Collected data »
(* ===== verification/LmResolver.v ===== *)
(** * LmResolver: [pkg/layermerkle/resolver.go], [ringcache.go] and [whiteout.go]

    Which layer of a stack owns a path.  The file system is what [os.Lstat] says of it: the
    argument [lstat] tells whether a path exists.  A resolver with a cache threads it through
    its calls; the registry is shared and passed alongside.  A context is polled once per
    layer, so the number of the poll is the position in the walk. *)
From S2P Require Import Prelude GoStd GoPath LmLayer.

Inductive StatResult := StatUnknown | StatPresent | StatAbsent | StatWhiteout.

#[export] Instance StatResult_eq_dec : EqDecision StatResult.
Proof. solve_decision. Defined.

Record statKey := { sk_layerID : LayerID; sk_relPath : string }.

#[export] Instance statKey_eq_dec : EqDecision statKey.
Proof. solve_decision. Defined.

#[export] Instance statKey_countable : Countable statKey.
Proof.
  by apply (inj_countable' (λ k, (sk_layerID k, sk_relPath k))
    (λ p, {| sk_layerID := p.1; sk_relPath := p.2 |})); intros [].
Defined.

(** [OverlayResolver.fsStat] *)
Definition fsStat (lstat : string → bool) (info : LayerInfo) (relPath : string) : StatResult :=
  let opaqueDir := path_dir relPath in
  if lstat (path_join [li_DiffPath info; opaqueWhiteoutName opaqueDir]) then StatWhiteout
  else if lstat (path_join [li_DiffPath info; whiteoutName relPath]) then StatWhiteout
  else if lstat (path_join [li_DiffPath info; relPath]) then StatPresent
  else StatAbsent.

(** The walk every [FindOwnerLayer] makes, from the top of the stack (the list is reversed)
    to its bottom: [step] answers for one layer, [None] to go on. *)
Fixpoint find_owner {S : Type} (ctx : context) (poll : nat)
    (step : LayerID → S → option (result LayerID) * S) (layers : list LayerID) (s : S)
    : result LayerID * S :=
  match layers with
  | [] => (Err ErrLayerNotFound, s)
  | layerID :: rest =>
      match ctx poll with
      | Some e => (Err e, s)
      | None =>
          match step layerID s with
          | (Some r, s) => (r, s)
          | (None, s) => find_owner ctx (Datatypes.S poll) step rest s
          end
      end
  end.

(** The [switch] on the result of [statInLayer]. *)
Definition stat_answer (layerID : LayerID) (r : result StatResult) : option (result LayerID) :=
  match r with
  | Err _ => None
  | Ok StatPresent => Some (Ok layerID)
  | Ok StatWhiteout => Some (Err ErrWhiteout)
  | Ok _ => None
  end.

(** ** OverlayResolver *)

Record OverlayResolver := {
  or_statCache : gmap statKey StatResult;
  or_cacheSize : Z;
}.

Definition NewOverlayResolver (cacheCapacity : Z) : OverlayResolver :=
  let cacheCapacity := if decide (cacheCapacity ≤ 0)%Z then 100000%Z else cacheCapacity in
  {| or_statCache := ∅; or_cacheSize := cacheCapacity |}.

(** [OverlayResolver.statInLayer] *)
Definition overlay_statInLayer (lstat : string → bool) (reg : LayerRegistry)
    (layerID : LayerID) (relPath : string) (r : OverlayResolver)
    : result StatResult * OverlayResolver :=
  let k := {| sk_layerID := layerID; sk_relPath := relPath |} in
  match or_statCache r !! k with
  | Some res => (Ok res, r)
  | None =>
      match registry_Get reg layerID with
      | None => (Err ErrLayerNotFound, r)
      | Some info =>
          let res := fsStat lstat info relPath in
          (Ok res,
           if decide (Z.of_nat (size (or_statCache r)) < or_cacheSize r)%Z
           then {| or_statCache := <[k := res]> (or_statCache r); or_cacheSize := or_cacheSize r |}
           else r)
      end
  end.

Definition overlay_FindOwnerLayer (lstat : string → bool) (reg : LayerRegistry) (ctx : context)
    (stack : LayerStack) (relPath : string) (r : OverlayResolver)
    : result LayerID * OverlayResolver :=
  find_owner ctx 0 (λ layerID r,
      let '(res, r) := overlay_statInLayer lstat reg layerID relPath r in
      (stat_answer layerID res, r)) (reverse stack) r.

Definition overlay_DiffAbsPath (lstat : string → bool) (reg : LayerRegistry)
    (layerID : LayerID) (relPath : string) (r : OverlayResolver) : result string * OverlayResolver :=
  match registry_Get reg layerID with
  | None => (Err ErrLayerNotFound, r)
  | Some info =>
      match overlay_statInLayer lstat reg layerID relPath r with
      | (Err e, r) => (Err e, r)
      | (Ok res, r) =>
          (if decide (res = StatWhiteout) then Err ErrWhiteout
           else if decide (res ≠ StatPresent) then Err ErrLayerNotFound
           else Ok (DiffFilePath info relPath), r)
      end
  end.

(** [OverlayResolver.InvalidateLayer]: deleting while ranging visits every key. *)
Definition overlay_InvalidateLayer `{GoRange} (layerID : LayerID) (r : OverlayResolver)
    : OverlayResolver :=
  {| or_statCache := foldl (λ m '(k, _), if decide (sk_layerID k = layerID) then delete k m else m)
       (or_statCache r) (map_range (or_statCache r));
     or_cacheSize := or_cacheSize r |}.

==

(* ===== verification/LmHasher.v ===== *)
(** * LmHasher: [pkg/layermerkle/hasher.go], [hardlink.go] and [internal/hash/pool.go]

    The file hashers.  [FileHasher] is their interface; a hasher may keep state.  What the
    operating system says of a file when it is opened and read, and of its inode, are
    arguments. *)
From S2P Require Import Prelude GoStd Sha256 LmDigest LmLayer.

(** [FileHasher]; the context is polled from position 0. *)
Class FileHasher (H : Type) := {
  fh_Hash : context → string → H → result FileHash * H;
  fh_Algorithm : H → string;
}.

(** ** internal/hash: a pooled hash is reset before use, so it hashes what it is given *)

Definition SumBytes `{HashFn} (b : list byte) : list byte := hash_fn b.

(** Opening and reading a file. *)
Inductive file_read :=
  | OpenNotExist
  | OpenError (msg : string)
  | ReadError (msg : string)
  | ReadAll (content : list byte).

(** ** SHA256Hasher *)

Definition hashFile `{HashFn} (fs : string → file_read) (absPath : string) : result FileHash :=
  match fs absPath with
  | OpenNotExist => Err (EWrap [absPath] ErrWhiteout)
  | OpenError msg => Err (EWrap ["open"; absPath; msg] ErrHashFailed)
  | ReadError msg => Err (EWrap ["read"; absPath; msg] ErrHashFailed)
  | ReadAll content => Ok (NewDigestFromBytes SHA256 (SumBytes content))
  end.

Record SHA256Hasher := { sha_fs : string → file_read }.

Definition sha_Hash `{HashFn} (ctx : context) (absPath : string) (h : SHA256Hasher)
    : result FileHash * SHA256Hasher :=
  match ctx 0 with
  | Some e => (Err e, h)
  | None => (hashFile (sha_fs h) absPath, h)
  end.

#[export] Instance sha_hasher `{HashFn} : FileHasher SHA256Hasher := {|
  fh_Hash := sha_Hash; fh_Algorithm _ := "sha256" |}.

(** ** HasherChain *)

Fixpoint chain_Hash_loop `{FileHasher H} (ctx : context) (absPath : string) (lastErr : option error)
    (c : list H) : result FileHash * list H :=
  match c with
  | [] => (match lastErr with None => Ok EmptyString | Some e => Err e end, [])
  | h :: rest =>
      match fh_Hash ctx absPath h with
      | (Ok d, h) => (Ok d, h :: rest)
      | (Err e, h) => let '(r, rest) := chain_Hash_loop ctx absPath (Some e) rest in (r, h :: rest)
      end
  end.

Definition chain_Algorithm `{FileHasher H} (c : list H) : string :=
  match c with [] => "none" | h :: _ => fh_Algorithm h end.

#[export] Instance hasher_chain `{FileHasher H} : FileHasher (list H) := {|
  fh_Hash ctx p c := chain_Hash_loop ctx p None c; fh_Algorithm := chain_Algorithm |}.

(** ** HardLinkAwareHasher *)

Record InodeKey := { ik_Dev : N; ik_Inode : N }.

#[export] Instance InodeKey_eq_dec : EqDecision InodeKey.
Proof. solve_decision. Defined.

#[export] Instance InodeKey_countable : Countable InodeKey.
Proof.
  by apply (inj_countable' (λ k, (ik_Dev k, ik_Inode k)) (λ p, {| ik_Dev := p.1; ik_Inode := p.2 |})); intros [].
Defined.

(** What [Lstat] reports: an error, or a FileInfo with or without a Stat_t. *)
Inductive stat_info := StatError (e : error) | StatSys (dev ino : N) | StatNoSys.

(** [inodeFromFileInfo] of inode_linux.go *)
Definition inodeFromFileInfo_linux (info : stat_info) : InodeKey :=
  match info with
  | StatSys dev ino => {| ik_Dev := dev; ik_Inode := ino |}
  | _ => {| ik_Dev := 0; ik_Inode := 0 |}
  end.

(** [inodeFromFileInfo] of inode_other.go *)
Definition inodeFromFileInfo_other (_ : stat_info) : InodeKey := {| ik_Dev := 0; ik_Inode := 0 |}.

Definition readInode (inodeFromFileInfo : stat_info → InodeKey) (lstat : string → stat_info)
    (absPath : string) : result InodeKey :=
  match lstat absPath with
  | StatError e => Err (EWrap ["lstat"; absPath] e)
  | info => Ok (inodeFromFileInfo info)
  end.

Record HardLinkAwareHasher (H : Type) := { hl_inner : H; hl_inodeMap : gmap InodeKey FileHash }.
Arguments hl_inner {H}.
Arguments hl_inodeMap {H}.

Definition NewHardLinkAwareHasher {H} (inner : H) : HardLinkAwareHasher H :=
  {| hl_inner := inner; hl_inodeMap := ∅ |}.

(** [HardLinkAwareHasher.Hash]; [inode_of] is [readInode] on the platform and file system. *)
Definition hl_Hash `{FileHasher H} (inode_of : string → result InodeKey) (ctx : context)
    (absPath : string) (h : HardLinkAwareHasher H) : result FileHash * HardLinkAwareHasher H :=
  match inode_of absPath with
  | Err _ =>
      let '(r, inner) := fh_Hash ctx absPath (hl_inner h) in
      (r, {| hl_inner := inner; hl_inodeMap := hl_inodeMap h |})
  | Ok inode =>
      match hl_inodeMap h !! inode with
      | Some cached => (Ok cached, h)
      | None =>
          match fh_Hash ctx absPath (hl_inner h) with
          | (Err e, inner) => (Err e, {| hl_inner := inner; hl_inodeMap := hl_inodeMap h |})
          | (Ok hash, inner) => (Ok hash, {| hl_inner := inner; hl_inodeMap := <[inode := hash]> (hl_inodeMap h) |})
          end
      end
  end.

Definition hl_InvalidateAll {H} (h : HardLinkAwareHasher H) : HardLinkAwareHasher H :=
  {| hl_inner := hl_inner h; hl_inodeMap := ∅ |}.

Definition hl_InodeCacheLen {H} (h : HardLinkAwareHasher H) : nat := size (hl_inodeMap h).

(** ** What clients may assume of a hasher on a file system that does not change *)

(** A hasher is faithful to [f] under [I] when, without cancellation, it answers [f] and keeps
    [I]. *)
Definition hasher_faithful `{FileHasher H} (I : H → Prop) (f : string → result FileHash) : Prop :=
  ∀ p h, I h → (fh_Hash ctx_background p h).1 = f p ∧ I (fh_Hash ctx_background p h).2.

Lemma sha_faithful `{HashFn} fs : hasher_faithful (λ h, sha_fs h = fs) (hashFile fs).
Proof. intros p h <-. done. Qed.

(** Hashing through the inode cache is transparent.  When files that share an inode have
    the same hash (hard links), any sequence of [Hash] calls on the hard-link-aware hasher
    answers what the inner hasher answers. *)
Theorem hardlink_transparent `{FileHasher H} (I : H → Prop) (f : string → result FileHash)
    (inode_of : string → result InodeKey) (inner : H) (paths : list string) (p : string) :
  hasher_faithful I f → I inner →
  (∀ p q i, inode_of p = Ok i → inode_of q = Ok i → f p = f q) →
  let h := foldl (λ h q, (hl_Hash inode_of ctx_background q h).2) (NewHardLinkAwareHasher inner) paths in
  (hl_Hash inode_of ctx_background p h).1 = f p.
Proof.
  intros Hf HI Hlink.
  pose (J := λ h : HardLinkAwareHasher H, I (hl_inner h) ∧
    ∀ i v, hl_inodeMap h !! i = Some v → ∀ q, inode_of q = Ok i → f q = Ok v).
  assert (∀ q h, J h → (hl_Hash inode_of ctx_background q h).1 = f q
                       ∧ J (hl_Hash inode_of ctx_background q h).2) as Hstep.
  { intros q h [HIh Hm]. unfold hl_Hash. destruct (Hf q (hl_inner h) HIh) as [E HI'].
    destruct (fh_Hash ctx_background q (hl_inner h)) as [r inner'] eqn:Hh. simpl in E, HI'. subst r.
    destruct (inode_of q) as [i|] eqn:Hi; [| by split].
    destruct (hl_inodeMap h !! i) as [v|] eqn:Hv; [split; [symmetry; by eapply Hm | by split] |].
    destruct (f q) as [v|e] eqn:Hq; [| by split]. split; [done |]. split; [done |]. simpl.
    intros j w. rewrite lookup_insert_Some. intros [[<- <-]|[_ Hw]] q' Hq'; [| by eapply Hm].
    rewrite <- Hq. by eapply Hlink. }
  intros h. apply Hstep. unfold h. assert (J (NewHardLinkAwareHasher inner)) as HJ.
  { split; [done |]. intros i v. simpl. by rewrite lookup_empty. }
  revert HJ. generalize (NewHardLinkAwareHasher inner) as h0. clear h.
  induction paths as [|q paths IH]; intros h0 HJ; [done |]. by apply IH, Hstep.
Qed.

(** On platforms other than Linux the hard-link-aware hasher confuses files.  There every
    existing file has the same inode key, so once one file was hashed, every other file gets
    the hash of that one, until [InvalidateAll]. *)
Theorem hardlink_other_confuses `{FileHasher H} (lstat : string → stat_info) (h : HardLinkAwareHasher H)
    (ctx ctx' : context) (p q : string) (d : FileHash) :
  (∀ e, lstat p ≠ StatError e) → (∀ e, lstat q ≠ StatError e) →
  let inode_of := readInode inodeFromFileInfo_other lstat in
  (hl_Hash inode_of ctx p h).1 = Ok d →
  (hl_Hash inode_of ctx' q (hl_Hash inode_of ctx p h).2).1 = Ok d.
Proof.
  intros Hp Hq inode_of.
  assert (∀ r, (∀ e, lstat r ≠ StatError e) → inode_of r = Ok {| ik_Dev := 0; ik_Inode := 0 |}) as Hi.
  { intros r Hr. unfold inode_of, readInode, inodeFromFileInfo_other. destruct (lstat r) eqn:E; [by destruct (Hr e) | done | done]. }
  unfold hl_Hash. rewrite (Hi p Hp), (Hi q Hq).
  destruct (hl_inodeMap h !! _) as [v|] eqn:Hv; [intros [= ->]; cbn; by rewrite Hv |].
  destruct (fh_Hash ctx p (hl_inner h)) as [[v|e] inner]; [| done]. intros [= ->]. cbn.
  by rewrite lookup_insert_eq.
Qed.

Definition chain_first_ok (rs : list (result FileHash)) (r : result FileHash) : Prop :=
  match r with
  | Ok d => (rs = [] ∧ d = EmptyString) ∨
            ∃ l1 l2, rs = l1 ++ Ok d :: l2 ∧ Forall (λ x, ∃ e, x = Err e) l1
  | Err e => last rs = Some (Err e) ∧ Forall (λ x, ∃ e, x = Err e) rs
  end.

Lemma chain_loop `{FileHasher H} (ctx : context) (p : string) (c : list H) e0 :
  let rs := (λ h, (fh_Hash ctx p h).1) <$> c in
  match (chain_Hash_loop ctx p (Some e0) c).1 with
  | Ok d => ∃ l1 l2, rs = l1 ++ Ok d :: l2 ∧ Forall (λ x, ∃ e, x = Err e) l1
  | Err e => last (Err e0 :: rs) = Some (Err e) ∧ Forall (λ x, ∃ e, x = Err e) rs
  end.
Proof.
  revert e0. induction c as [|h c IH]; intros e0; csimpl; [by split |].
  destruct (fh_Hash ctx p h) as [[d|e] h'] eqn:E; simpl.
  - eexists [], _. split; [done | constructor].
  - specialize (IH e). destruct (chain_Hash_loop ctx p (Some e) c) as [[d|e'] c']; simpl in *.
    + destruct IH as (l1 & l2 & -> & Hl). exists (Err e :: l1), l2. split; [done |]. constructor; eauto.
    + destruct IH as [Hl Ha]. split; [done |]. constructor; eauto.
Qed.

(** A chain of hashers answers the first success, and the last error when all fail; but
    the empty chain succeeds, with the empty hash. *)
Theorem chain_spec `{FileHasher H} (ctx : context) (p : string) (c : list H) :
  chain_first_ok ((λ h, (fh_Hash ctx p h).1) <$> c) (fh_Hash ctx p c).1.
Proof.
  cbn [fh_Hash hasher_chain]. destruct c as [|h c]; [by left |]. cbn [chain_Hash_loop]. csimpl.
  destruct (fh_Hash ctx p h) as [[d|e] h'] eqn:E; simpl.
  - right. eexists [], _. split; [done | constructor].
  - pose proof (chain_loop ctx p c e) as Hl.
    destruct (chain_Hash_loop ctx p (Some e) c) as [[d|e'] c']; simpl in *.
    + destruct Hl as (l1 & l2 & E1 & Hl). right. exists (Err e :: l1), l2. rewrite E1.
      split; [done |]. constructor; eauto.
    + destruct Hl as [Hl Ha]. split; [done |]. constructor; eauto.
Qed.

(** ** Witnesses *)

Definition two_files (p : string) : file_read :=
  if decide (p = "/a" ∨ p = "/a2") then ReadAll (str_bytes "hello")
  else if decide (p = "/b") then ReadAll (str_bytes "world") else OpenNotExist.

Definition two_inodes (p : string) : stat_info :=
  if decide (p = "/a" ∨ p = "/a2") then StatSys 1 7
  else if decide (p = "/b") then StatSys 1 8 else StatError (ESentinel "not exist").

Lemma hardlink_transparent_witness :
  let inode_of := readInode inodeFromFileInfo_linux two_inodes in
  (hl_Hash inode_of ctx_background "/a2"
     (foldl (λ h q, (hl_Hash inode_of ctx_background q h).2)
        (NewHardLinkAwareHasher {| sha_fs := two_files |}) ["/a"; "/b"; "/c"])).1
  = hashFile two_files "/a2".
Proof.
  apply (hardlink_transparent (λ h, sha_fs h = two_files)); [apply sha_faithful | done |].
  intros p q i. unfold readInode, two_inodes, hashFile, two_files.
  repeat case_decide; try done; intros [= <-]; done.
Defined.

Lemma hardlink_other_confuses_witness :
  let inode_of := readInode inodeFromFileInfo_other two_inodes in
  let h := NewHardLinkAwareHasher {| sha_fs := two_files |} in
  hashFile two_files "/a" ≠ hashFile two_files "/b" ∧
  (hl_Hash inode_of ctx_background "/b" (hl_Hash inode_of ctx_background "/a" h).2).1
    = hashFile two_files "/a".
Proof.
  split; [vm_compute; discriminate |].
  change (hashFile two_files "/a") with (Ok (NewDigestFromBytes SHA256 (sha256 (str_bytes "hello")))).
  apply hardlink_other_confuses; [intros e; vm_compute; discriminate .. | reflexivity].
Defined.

EXERCISE BRIEF » Read through the lines above and collect those that contain the string "NewDigestFromBytes".

WRITTEN RESPONSE »
  | ReadAll content => Ok (NewDigestFromBytes SHA256 (SumBytes content))
  change (hashFile two_files "/a") with (Ok (NewDigestFromBytes SHA256 (sha256 (str_bytes "hello")))).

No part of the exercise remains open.